◆ How to complete this task ◆
Filter the records below and copy every line containing the word "assert".

== Data in this exercise

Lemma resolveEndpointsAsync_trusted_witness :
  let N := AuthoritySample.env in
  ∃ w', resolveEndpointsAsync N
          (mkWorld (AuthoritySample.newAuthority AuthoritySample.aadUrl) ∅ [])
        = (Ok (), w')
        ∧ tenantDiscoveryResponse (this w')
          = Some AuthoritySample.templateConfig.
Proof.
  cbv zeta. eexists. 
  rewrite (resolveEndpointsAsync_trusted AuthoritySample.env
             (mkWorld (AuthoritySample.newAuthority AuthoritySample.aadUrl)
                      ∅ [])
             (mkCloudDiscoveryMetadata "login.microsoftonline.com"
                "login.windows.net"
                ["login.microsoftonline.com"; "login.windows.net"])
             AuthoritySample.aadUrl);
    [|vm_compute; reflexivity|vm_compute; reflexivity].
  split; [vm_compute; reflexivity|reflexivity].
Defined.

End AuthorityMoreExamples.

====
== Data in this exercise

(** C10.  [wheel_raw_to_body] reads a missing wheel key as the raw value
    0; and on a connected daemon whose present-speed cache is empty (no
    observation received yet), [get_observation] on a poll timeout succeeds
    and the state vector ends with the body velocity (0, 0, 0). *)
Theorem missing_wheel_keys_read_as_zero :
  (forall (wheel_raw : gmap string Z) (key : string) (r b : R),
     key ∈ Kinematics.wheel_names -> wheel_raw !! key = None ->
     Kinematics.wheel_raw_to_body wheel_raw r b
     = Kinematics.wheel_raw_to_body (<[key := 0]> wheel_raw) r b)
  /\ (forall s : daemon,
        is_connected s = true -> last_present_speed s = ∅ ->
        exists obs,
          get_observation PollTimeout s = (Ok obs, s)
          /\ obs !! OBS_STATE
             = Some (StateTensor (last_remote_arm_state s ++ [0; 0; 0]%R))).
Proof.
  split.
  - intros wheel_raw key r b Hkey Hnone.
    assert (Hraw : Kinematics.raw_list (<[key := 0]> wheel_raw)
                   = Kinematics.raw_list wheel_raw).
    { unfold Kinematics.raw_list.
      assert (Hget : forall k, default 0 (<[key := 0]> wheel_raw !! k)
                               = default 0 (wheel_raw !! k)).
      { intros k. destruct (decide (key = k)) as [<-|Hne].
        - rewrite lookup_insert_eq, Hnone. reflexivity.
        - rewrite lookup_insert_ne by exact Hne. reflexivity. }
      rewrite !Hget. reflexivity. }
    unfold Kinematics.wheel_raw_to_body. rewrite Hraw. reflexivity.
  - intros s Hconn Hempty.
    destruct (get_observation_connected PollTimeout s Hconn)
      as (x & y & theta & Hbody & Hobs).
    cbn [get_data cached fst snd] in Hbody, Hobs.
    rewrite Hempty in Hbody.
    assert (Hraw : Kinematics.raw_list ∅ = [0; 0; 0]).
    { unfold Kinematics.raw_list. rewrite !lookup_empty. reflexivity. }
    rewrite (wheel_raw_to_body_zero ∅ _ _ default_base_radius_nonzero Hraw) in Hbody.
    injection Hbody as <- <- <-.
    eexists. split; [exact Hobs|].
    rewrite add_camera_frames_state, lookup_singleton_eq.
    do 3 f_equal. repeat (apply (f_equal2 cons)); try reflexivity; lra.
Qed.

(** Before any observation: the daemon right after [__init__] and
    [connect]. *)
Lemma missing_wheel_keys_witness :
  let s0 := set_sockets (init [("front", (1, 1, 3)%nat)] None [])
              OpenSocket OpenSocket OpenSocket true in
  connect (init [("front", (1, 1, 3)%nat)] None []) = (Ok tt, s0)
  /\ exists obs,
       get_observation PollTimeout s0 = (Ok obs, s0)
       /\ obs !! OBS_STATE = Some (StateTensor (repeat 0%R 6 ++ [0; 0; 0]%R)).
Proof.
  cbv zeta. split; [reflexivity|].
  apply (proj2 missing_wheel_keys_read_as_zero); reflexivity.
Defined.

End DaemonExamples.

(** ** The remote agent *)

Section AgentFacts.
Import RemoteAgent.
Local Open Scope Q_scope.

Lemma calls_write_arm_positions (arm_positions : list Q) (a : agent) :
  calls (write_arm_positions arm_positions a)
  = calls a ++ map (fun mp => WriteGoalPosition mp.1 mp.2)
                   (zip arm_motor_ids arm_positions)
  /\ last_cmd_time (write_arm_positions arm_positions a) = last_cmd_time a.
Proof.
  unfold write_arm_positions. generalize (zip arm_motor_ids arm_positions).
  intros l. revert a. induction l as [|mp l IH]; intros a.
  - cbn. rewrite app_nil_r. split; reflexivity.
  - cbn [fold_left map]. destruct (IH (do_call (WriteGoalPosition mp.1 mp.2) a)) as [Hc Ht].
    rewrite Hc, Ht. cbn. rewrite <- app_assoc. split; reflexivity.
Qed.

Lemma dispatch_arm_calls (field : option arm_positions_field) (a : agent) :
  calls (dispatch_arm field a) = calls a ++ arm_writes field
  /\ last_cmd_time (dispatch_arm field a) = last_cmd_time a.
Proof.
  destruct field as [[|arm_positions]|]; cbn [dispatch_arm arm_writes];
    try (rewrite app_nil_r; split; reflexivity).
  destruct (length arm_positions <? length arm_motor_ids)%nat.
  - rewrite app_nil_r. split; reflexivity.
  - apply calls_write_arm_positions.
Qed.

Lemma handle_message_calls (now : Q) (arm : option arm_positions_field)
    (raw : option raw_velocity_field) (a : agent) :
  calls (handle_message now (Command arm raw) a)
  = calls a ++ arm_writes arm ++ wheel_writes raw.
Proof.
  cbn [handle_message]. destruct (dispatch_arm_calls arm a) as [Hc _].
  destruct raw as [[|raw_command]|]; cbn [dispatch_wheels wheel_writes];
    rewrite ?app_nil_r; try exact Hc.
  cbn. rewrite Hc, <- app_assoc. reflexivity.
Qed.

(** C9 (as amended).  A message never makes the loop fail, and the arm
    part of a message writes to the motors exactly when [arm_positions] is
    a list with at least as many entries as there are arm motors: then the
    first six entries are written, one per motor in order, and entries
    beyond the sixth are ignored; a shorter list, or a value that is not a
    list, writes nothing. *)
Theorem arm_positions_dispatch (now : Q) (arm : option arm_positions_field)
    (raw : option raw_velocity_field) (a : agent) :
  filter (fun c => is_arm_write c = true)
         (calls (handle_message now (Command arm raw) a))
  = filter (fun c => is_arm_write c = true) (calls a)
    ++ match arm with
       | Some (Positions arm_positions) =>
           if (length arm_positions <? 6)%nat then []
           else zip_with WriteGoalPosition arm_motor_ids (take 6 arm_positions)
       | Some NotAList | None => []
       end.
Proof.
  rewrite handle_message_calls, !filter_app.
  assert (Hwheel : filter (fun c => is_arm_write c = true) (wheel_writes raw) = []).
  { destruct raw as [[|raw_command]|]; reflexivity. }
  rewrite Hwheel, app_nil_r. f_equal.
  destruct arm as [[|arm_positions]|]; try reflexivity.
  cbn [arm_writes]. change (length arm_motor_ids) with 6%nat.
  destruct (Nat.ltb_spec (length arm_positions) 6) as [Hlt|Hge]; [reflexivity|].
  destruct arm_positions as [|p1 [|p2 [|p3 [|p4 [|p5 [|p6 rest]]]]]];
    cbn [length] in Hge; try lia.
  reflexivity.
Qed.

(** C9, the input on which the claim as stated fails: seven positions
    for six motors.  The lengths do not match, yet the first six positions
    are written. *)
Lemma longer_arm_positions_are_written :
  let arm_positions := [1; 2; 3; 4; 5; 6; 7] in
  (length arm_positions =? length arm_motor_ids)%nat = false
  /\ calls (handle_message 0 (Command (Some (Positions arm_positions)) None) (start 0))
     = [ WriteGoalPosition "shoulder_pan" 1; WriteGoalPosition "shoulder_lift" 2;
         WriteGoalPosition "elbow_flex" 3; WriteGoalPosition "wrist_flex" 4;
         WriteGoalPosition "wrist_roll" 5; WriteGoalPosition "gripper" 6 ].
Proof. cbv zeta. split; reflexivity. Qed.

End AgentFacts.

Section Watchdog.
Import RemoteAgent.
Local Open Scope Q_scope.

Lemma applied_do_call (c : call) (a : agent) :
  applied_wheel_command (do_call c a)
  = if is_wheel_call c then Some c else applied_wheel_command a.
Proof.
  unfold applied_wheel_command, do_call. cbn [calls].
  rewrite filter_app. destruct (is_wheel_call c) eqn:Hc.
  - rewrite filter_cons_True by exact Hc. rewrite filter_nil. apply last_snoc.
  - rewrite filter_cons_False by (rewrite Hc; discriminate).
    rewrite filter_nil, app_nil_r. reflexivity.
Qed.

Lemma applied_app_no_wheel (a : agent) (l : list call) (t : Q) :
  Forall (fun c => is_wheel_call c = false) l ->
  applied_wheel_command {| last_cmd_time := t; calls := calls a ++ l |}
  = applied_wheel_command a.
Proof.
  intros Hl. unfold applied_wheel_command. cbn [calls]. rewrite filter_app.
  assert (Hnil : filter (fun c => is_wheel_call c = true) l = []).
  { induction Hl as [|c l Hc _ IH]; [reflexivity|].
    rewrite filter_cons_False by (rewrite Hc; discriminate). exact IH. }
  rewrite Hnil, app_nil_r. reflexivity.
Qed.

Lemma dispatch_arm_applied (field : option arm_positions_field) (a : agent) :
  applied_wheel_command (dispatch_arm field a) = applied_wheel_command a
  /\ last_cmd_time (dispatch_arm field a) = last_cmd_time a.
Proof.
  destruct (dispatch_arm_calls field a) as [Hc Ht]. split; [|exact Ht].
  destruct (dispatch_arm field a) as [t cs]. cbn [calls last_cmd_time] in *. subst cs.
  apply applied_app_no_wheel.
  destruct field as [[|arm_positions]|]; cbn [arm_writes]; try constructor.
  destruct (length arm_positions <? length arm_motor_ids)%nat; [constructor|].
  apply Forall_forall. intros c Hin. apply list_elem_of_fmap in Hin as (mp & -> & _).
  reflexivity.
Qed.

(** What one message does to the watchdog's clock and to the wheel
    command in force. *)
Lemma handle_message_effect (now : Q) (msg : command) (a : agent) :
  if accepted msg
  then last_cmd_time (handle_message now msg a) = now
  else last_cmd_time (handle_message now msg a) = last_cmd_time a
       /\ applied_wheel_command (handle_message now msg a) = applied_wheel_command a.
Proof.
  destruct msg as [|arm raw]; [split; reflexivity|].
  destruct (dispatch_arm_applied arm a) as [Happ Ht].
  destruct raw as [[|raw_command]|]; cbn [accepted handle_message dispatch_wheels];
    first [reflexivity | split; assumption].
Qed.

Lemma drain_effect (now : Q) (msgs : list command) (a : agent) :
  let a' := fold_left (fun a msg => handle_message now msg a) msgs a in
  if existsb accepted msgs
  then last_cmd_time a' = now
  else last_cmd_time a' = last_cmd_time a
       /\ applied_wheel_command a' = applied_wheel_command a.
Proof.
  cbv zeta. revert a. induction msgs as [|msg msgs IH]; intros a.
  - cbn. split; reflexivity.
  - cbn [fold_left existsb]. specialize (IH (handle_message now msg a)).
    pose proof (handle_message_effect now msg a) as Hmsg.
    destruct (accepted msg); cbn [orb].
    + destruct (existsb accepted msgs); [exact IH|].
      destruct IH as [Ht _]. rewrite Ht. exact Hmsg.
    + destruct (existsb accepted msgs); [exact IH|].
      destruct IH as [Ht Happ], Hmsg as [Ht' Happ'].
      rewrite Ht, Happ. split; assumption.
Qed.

====

◆ Task response ◆
    assert (Hraw : Kinematics.raw_list (<[key := 0]> wheel_raw)
      assert (Hget : forall k, default 0 (<[key := 0]> wheel_raw !! k)
    assert (Hraw : Kinematics.raw_list ∅ = [0; 0; 0]).
  assert (Hwheel : filter (fun c => is_arm_write c = true) (wheel_writes raw) = []).
  assert (Hnil : filter (fun c => is_wheel_call c = true) l = []).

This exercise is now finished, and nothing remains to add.